As a teacher of young children, as well as a parent, one understands that anyone can learn to read phonetically, but its more about comprehension that just words. those with learning disabilities, must early-on sort them out and get needed help. All of life is about consciousness and understanding especially as our awareness expands on all levels. As a race, we are making great strides in all directions.

With reading this goes to one's interesting in what is read, learning disabilities, language issues, background on the topic, evolving consciousness, other. We tend to zone out when reading things that don't interest us or cannot be applied to our lives at that moment. Our grid matrix for experience is not connecting. Rereading things after one has had experiences in life, creates magic with the words and a new light of understanding. This is why people go on metaphysical journeys to get there. It's all in your DNA code, the way your brain is wired.




Mindless Reading Seen As Fundamental

PhysOrg.com July 3, 2006

Ever read the same paragraph three times? Or get to the end of a page and realize you don't know what you just read? That's mindless reading. It is the literary equivalent of driving for miles without remembering how you got there, something so common many people don't even notice it. In a new study of college students, researchers from the University of Pittsburgh and the University of British Columbia established a way to study mindless reading in a lab. Their findings showed that daydreaming has its costs. The readers who zoned out most tended to do the worst on tests of reading comprehension, a significant, if not surprising, result.

The study also suggested that zoning out caused the poor test results, as opposed to other possible factors, such as the complexity of the text or the task. The researchers hope their work inspires more research into why zoning out happens, and what can be done to stop it. For now, they want the problem to be taken seriously. It's so ubiquitous. Everybody does it. I think that's one of the main reasons it's been overlooked.

The students said as their eyes scanned the words, their minds often were elsewhere. They were hungry, or thirsty, or tired. They were thinking about plans, worries or memories. Some drifted into fantasies. Others stuck with the book, but their minds wandered into tangents about the plot. Karen Wixson, a nationally recognized reading expert and professor of education at the University of Michigan, cautioned not to read too much into all this.

"This is a long ways away from having implications for reading instruction," Wixson said. "It could, eventually, down the line. But to draw inferences about this as a contributing factor toward reading comprehension would be a huge, huge leap." To apply to younger kids, the target audience of reading classes, the findings would have to be replicated among school-age children, Wixson said. She said participants may have zoned more often because they were reading off computer screens, and because they had no real incentive to pay attention, as they would in school.
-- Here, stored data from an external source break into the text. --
Lemma pop_refines : exists r', pop r st = Some r' /\ pr_rep w r' st (ElementQueue.fifo_read f e rest) bh.
Proof.
  unfold pop, pr_read. rewrite r_nonempty, r_aligned. cbn [negb Z.eqb]. rewrite head_size_spec.
  cbn [mbind option_bind]. eexists. split; [done|].
  assert (Hall : fifo_all (ElementQueue.fifo_read f e rest) = fifo_all f).
  { unfold ElementQueue.fifo_all. simpl. rewrite Hav. by rewrite <- !app_assoc. }
  assert (Hseg : forall xs, (s_done f ++ [e]) ++ rest ++ xs = s_done f ++ s_avail f ++ xs).
  { intros xs. rewrite Hav. by rewrite <- !app_assoc. }
  destruct Hrep. constructor; rewrite ?Hall; cbn [buf_mask buf_head buf_tail]; try done; simpl.
  - rewrite rep_rh0. wrap32. f_equal. rewrite app_assoc, (blen_app _ [e]), blen_cons. change (blen []) with 0. lia.
  - rewrite rep_rt0. do 3 f_equal. rewrite <- (app_nil_r rest), Hseg, app_nil_r. done.
  - rewrite rep_sh0. by rewrite Hseg.
Qed.

Lemma pr_read_refines :
  exists body r', mem_read e 8 (zlen e - 8) = Some body /\ read r st = Some (Some body, r') /\
    pr_rep w r' st (ElementQueue.fifo_read f e rest) bh.
Proof.
  destruct r_event as ((Hl & _) & _). destruct pop_refines as (r' & Hpop & Hrep').
  assert (Hm : mem_read e 8 (zlen e - 8) = Some (drop 8 e)).
  { apply mem_read_spec. unfold zlen in *. rewrite length_drop. split_and!; [lia..|].
    intros i Hi. unfold rd. destruct (Z.leb_spec 0 (8 + i)), (Z.leb_spec 0 i); try lia.
    rewrite lookup_drop. f_equal. lia. }
  exists (drop 8 e), r'. split; [done|]. split; [|done].
  unfold read. rewrite pr_peek_size_spec. cbn [mbind option_bind].
  destruct (Z.eqb_spec (zlen e - 8) (- ENOENT)); [unfold ENOENT in *; lia|].
  rewrite u16_small by lia. rewrite (pr_peek_copy_spec 0 (zlen e - 8) (drop 8 e)) by done.
  cbn [mbind option_bind]. by rewrite Hpop.
Qed.
End reader.

(** ** Batches *)

Section batches.
Context {w r : perf_ring} {st : storage} {f : fifo} {bh : Z} (Hrep : pr_rep w r st f bh).

Lemma pr_start_write_rep :
  pr_rep (pr_start_write_batch w st) r st (ElementQueue.fifo_start_write f) (bh + blen (s_rel f)).
Proof.
  destruct Hrep. unfold ElementQueue.fifo_all in *.
  assert (Hx : forall xs, bh + blen (s_rel f) + blen xs = bh + blen (s_rel f ++ xs))
    by (intros xs; rewrite blen_app; lia).
  assert (Hev : Forall event_ok (s_rel f) /\
    Forall event_ok (s_done f ++ s_avail f ++ s_pub f ++ s_pend f)) by by apply Forall_app.
  constructor; unfold ElementQueue.fifo_all; cbn [pr_start_write_batch buf_mask buf_head buf_tail
    ElementQueue.fifo_start_write ElementQueue.s_rel ElementQueue.s_done ElementQueue.s_avail
    ElementQueue.s_pub ElementQueue.s_pend app]; rewrite ?Hx; try done.
  - by rewrite app_nil_r.
  - rewrite (blen_app (s_rel f)) in rep_room0. pose proof (blen_nonneg (s_rel f)). lia.
  - apply Z.divide_add_r; [done|]. apply blen_div, Hev.
  - rewrite concat_app in rep_bytes0. by apply at_app in rep_bytes0 as [_ ?].
  - apply Hev.
Qed.

Lemma pr_finish_write_rep : pr_rep w r (pr_finish_write_batch w st) (ElementQueue.fifo_finish_write f) bh.
Proof.
  assert (Hall : fifo_all (ElementQueue.fifo_finish_write f) = fifo_all f).
  { unfold ElementQueue.fifo_all. simpl. by rewrite app_nil_r. }
  destruct Hrep. constructor; rewrite ?Hall; try done. simpl. rewrite rep_wt0. by rewrite u32_u32.
Qed.

Lemma pr_start_read_rep : pr_rep w (pr_start_read_batch r st) st (ElementQueue.fifo_start_read f) bh.
Proof.
  assert (Hall : fifo_all (ElementQueue.fifo_start_read f) = fifo_all f).
  { unfold ElementQueue.fifo_all. simpl. by rewrite <- app_assoc. }
  destruct Hrep. constructor; rewrite ?Hall; try done. simpl. by rewrite app_nil_r.
Qed.

Lemma pr_finish_read_rep : pr_rep w r (pr_finish_read_batch r st) (ElementQueue.fifo_finish_read f) bh.
Proof.
  assert (Hall : fifo_all (ElementQueue.fifo_finish_read f) = fifo_all f).
  { unfold ElementQueue.fifo_all. simpl. by rewrite <- app_assoc. }
  destruct Hrep. constructor; rewrite ?Hall; try done; simpl; rewrite ?app_nil_r, <- ?app_assoc; try done.
  rewrite rep_rh0. by rewrite u32_u32.
Qed.

Lemma bytes_remaining_rep :
  pr_bytes_remaining r = if decide (blen (s_avail f) < sz) then blen (s_avail f) else 0.
Proof.
  pose proof ring_size as [Hs _]. unfold pr_bytes_remaining.
  rewrite (rep_rm _ _ _ _ _ Hrep), (rep_rt _ _ _ _ _ Hrep), (rep_rh _ _ _ _ _ Hrep), !land_mask_sz.
  rewrite app_assoc, (blen_app _ (s_avail f)), Z.add_assoc. set (p := bh + _).
  pose proof (rep_room _ _ _ _ _ Hrep) as Hroom. unfold ElementQueue.fifo_all in Hroom. rewrite !blen_app in Hroom.
  pose proof (blen_nonneg (s_rel f)). pose proof (blen_nonneg (s_done f)). pose proof (blen_nonneg (s_avail f)).
  pose proof (blen_nonneg (s_pub f)). pose proof (blen_nonneg (s_pend f)).
  set (n := blen (s_avail f)) in *. pose proof (Z.mod_pos_bound p sz ltac:(lia)).
  rewrite (u32_small (sz - 1 + 1)) by lia. case_decide.
  - destruct (decide (p mod sz + n < sz)).
    + rewrite mod_plus by lia. destruct (Z.ltb_spec (p mod sz + n) (p mod sz)); [lia|].
      rewrite u32_small; lia.
    + assert (He : (p + n) mod sz = p mod sz + n - sz).
      { rewrite <- Zplus_mod_idemp_l. symmetry. apply Z.mod_unique with 1; lia. }
      rewrite He. destruct (Z.ltb_spec (p mod sz + n - sz) (p mod sz)); [|lia].
      rewrite (u32_small (sz - 1 + 1 - p mod sz)), u32_small; lia.
  - replace n with sz by lia.
    replace ((p + sz) mod sz) with (p mod sz) by (rewrite <- (Z.mod_add p 1 sz) by lia; f_equal; lia).
    destruct (Z.ltb_spec (p mod sz) (p mod sz)); [lia|]. by rewrite Z.sub_diag.
Qed.
End batches.

(** A ring attached to an empty storage, whose counters may have any aligned value. *)
Lemma attach_ring_rep (n_pages page_size x : Z) (d : list Z) (q : perf_ring) :
  n_pages * page_size = sz -> zlen d = sz -> (8 | x) ->
  pr_init_contig (mk_storage x x d) n_pages page_size = inr q ->
  pr_rep q q (mk_storage x x d) ElementQueue.fifo_empty x.
Proof.
  intros Hn Hd Hx Hq. pose proof ring_size as [Hs _]. unfold pr_init_contig in Hq.
  rewrite Hn, (u64_small sz) in Hq by lia. destruct (_ || _); [done|]. injection Hq as <-.
  constructor; cbn; rewrite ?Z.add_0_r; try done; try (rewrite u32_small; lia).
  - change (blen []) with 0. lia.
  - intros i Hi. change (zlen []) with 0 in Hi. lia.
Qed.
End ring.

(** ** One writer and one reader *)

Record sys := mk_sys { sw : perf_ring; sr : perf_ring; sst : storage }.

Inductive op :=
| StartWrite
| Write (type : Z) (elem : list Z)
| FinishWrite
| StartRead
| Read
| FinishRead.

Inductive event :=
| Accepted (type : Z) (elem : list Z)
| Delivered (type : Z) (body : list Z)
| Quiet.

(** The reader peeks at the type before it reads. *)
Definition read_event (r : perf_ring) (st : storage) : option (perf_ring * event) :=
  size ← pr_peek_size r st;
  if size =? - ENOENT then Some (r, Quiet)
  else
    type ← pr_peek_type r st;
    res ← read r st;
    Some (res.2, match res.1 with Some body => Delivered type body | None => Quiet end).

Definition sys_step (s : sys) (o : op) : option (sys * event) :=
  match o with
  | StartWrite => Some (mk_sys (pr_start_write_batch (sw s) (sst s)) (sr s) (sst s), Quiet)
  | Write type elem =>
      res ← write (sw s) (sst s) elem type;
      match res with
      | Written w st => Some (mk_sys w (sr s) st, Accepted type elem)
      | _ => Some (s, Quiet)
      end
  | FinishWrite => Some (mk_sys (sw s) (sr s) (pr_finish_write_batch (sw s) (sst s)), Quiet)
  | StartRead => Some (mk_sys (sw s) (pr_start_read_batch (sr s) (sst s)) (sst s), Quiet)
  | Read => re ← read_event (sr s) (sst s); Some (mk_sys (sw s) re.1 (sst s), re.2)
  | FinishRead => Some (mk_sys (sw s) (sr s) (pr_finish_read_batch (sr s) (sst s)), Quiet)
  end.

Fixpoint sys_run (s : sys) (ops : list op) : option (sys * list event) :=
  match ops with
  | [] => Some (s, [])
  | o :: ops =>
      '(s', ev) ← sys_step s o;
      '(s'', evs) ← sys_run s' ops;
      Some (s'', ev :: evs)
  end.

Definition accepted (evs : list event) : list (Z * list Z) :=
  flat_map (fun ev => match ev with Accepted t e => [(t, e)] | _ => [] end) evs.
Definition delivered (evs : list event) : list (Z * list Z) :=
  flat_map (fun ev => match ev with Delivered t b => [(t, b)] | _ => [] end) evs.

(** Elements are shorter than 64 KiB and types are [u32]. *)
Definition op_ok (o : op) : Prop :=
  match o with Write type elem => zlen elem < 2 ^ 16 /\ 0 <= type < 2 ^ 32 | _ => True end.

(** What is read of an element: its type, and its bytes followed by padding. *)
Definition received (te tb : Z * list Z) : Prop :=
  tb.1 = te.1 /\ zlen tb.2 = align8 (zlen te.2 + 8) - 8 /\ te.2 `prefix_of` tb.2.

Abbreviation carried := (Forall2 (fun te e => carries te.1 te.2 e)).

Lemma carries_body (type : Z) (elem e body : list Z) :
  carries type elem e -> mem_read e 8 (zlen e - 8) = Some body -> received (type, elem) (type, body).
Proof.
  intros (Hok & Hl & _ & He) Hb. pose proof (mem_read_zlen _ _ _ _ Hb) as Hbl.
  split; [done|]. split; [simpl; lia|]. simpl.
  apply mem_read_spec in He as (_ & _ & Hfit & He). apply mem_read_spec in Hb as (_ & _ & _ & Hb).
  exists (drop (length elem) body). rewrite <- (take_drop (length elem) body) at 1. f_equal.
  apply list_eq. intros i. destruct (decide (i < length elem)%nat) as [Hi|Hi].
  - rewrite lookup_take_lt by done. specialize (He (Z.of_nat i)). specialize (Hb (Z.of_nat i)).
    unfold zlen in *. rewrite He in Hb by lia. specialize (Hb ltac:(lia)). unfold rd in Hb.
    destruct (Z.leb_spec 0 (Z.of_nat i)); [|lia]. by rewrite Nat2Z.id in Hb.
  - rewrite !lookup_ge_None_2; [done|lia|]. rewrite length_take. lia.
Qed.

Section run.
Context (sz k : Z) (Hk : 3 <= k <= 31) (Hsz : sz = 2 ^ k).

Abbreviation sys_rep s f bh := (pr_rep sz (sw s) (sr s) (sst s) f bh).

Lemma read_event_rep (s : sys) (f : fifo) (bh : Z) (g : list (Z * list Z)) :
  sys_rep s f bh -> carried g (ElementQueue.in_flight f) ->
  exists r' ev f' g', read_event (sr s) (sst s) = Some (r', ev) /\ pr_rep sz (sw s) r' (sst s) f' bh /\
    carried g' (ElementQueue.in_flight f') /\ accepted [ev] = [] /\
    exists from, g = from ++ g' /\ Forall2 received from (delivered [ev]).
Proof.
  intros Hrep Hg. unfold read_event. destruct (s_avail f) as [|e rest] eqn:Hav.
  - apply (r_tail sz k Hk Hsz Hrep) in Hav. unfold pr_peek_size. rewrite Hav, Z.eqb_refl.
    cbn [mbind option_bind]. rewrite Z.eqb_refl. eexists _, _, f, g. split; [done|]. split; [done|].
    split; [done|]. split; [done|]. exists []. by split; [|constructor].
  - rewrite (pr_peek_size_spec sz k Hk Hsz Hrep Hav). cbn [mbind option_bind].
    destruct (r_event sz k Hk Hrep Hav) as ((Hl & _) & _).
    destruct (Z.eqb_spec (zlen e - 8) (- ENOENT)); [unfold ENOENT in *; lia|].
    unfold ElementQueue.in_flight in Hg. rewrite Hav in Hg. simpl in Hg.
    apply Forall2_cons_inv_r in Hg as ([type elem] & g' & Hc & Hg' & ->). simpl in Hc.
    rewrite (pr_peek_type_spec sz k Hk Hsz Hrep Hav type) by apply Hc. cbn [mbind option_bind].
    destruct (pr_read_refines sz k Hk Hsz Hrep Hav) as (body & r' & Hbody & -> & Hrep').
    cbn [mbind option_bind fst snd]. eexists _, _, _, g'. split; [done|]. split; [done|]. split; [done|].
    split; [done|]. exists [(type, elem)]. split; [done|]. constructor; [|constructor]. by eapply carries_body.
Qed.

Lemma pr_step_rep (s : sys) (f : fifo) (bh : Z) (g : list (Z * list Z)) (o : op) :
  sys_rep s f bh -> carried g (ElementQueue.in_flight f) -> op_ok o ->
  exists s' ev f' bh' g', sys_step s o = Some (s', ev) /\ sys_rep s' f' bh' /\
    carried g' (ElementQueue.in_flight f') /\
    exists from, g ++ accepted [ev] = from ++ g' /\ Forall2 received from (delivered [ev]).
Proof.
  intros Hrep Hg Hok. destruct o as [|type elem| | | |]; simpl in *.
  - eexists _, _, _, _, g. split; [done|]. split; [apply (pr_start_write_rep sz k Hk Hrep)|].
    split; [done|]. exists []. rewrite app_nil_r. by split; [|constructor].
  - destruct Hok as [Hl Hty]. destruct (pr_write_refines sz k Hk Hsz Hrep elem type Hl Hty) as
      [[_ ->]|[(_ & _ & _ & ->)|(_ & _ & _ & e & w' & st' & -> & Hc & Hrep')]]; cbn [mbind option_bind].
    1-2: eexists _, _, f, bh, g; split; [done|]; split; [by destruct s|]; split; [done|]; exists [];
      rewrite app_nil_r; by split; [|constructor].
    eexists _, _, _, _, (g ++ [(type, elem)]). split; [done|]. split; [done|]. split.
    + unfold ElementQueue.in_flight in *. simpl. rewrite !app_assoc. apply Forall2_app; [|by constructor].
      by rewrite <- app_assoc.
    + exists []. by split; [|constructor].
  - eexists _, _, _, _, g. split; [done|]. split; [apply (pr_finish_write_rep sz Hrep)|].
    split; [unfold ElementQueue.in_flight in *; simpl; by rewrite app_nil_r|].
    exists []. rewrite app_nil_r. by split; [|constructor].
  - eexists _, _, _, _, g. split; [done|]. split; [apply (pr_start_read_rep sz Hrep)|].
    split; [unfold ElementQueue.in_flight in *; simpl; by rewrite <- app_assoc|].
    exists []. rewrite app_nil_r. by split; [|constructor].
  - destruct (read_event_rep s f bh g Hrep Hg) as (r' & ev & f' & g' & -> & Hrep' & Hg' & Ha & from & Hfrom & Hd).
    cbn [mbind option_bind fst snd]. eexists _, _, f', bh, g'. split; [done|]. split; [done|]. split; [done|].
    exists from. rewrite <- Hfrom. split; [|done].
    change (g ++ accepted [ev] = g). by rewrite Ha, app_nil_r.
  - eexists _, _, _, _, g. split; [done|]. split; [apply (pr_finish_read_rep sz Hrep)|].
    split; [done|]. exists []. rewrite app_nil_r. by split; [|constructor].
Qed.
But at the International Reading Association, Cathy Roller sees some direct payoff. She directs research and policy for the association, which represents literacy professionals. By recognizing zoning out as problem, she said, teachers can do something. Like asking students to put a checkmark next to paragraphs as they finish them and then summarize what they just read. Or having students scan all the pictures and bold type before reading the text of a story, so that they have a general understanding of what's to come.
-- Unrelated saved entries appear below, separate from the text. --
Definition with_nat (h : NatHandler) (t r : gmap hostport_tuple hostport_tuple) : NatHandler :=
  mk_nat t r (existing_conntrack_table_ h) (existing_sk_table_ h) (existing_sk_table_rev_ h).
Definition with_sks (h : NatHandler) (t : gmap hostport_tuple Z) (r : gmap Z hostport_tuple) : NatHandler :=
  mk_nat (nat_table_ h) (nat_table_rev_ h) (existing_conntrack_table_ h) t r.
Definition with_conntracks (h : NatHandler) (t : gmap Z hostport_tuple) : NatHandler :=
  mk_nat (nat_table_ h) (nat_table_rev_ h) t (existing_sk_table_ h) (existing_sk_table_rev_ h).

(** * Operations *)

Definition remove_sk (h : NatHandler) (sk : Z) : option NatHandler :=
  match existing_sk_table_rev_ h !! sk with
  | None => Some h
  | Some t =>
      match existing_sk_table_ h !! t with
      | None => None
      | Some _ => Some (with_sks h (delete t (existing_sk_table_ h)) (delete sk (existing_sk_table_rev_ h)))
      end
  end.

Definition record_sk (h : NatHandler) (sk : Z) (ft : hostport_tuple) : option NatHandler :=
  h ← match existing_sk_table_ h !! ft with
      | Some existing_sk => remove_sk h existing_sk
      | None => Some h
      end;
  h ← match existing_sk_table_rev_ h !! sk with
      | Some _ => remove_sk h sk
      | None => Some h
      end;
  Some (with_sks h (<[ft := sk]> (existing_sk_table_ h)) (<[sk := ft]> (existing_sk_table_rev_ h))).

Definition record_nat (h : NatHandler) (map_from map_to : hostport_tuple) : NatHandler :=
  let h := match nat_table_ h !! map_from with
           | Some some_to => with_nat h (nat_table_ h) (delete some_to (nat_table_rev_ h))
           | None => h
           end in
  let h := match nat_table_rev_ h !! map_to with
           | Some some_from => with_nat h (delete some_from (nat_table_ h)) (nat_table_rev_ h)
           | None => h
           end in
  with_nat h (<[map_from := map_to]> (nat_table_ h)) (<[map_to := map_from]> (nat_table_rev_ h)).

Definition remove_nat (h : NatHandler) (map_from : hostport_tuple) : NatHandler :=
  match nat_table_ h !! map_from with
  | Some map_to => with_nat h (delete map_from (nat_table_ h)) (delete map_to (nat_table_rev_ h))
  | None => h
  end.

Definition get_nat_mapping (h : NatHandler) (src dst sport dport proto : Z) : option hostport_tuple :=
  nat_table_ h !! mk_ft src dst (htons sport) (htons dport) proto.

Definition handle_nf_nat_cleanup_conntrack (h : NatHandler) (ft : hostport_tuple) : NatHandler := remove_nat h ft.

(** The message carries the two tuples; the translated one takes the protocol of
    the original ([nat_proto] is not used). *)
Definition handle_nf_conntrack_alter_reply (h : NatHandler) (timestamp : Z) (orig nat : hostport_tuple)
    : NatHandler * list nat_remapping :=
  let map_to := mk_ft (src_ip nat) (dst_ip nat) (src_port nat) (dst_port nat) (proto orig) in
  let h := record_nat h orig map_to in
  match existing_sk_table_ h !! orig with
  | Some sk => (h, [mk_remap timestamp sk map_to])
  | None => (h, [])
  end.

Definition handle_existing_conntrack_tuple (h : NatHandler) (ct dir : Z) (ft : hostport_tuple) : NatHandler :=
  if dir =? 0 then with_conntracks h (<[ct := ft]> (existing_conntrack_table_ h))
  else
    match existing_conntrack_table_ h !! ct with
    | None => h
    | Some map_from =>
        if decide (map_from = ft) then h
        else
          let h := record_nat h map_from ft in
          let revct := u64 (ct - SIZEOF_STRUCT_NF_CONNTRACK_TUPLE_HASH) in
          match existing_conntrack_table_ h !! revct with
          | Some _ => with_conntracks h (delete revct (existing_conntrack_table_ h))
          | None => h
          end
    end.

(** What both [handle_set_state] functions send once the tuple is known. *)
Definition send_known_mappings (h : NatHandler) (timestamp sk : Z) (ft : hostport_tuple) : list nat_remapping :=
  match nat_table_ h !! ft with Some to => [mk_remap timestamp sk to] | None => [] end ++
  match nat_table_rev_ h !! reversed ft with Some from => [mk_remap timestamp sk (reversed from)] | None => [] end.

Definition handle_set_state_ipv4 (h : NatHandler) (timestamp sk src dest sport dport : Z)
    : option (NatHandler * list nat_remapping) :=
  let ft := mk_ft src dest (htons sport) (htons dport) IPPROTO_TCP in
  h ← record_sk h sk ft;
  Some (h, send_known_mappings h timestamp sk ft).

Definition handle_set_state_ipv6 (h : NatHandler) (timestamp sk : Z) (src dest : list Z) (sport dport : Z)
    : option (NatHandler * list nat_remapping) :=
  let src := IpAddress.v6_from src in
  let dst := IpAddress.v6_from dest in
  src4 ← IpAddress.to_ipv4 src;
  dst4 ← IpAddress.to_ipv4 dst;
  match src4, dst4 with
  | Some src4, Some dst4 =>
      let ft := mk_ft (IpAddress.v4_as_int src4) (IpAddress.v4_as_int dst4) (htons sport) (htons dport) IPPROTO_TCP in
      h ← record_sk h sk ft;
      Some (h, send_known_mappings h timestamp sk ft)
  | _, _ => Some (h, [])
  end.

Definition handle_close_socket (h : NatHandler) (sk : Z) : option NatHandler := remove_sk h sk.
Zoning out may simply mean that the prose isn't interesting, Roller said. But it could also be a clear signal that students don't understand the work. You don't want to generalize narrow studies into large implications. But zoning out is probably not a whole lot different than not comprehending. And telling people to start using some good comprehension strategies is not likely to do any harm. Roller knows. She had just been zoning out while reading a literature review. By the way, last sentence here. If you missed anything, there's no shame in rereading.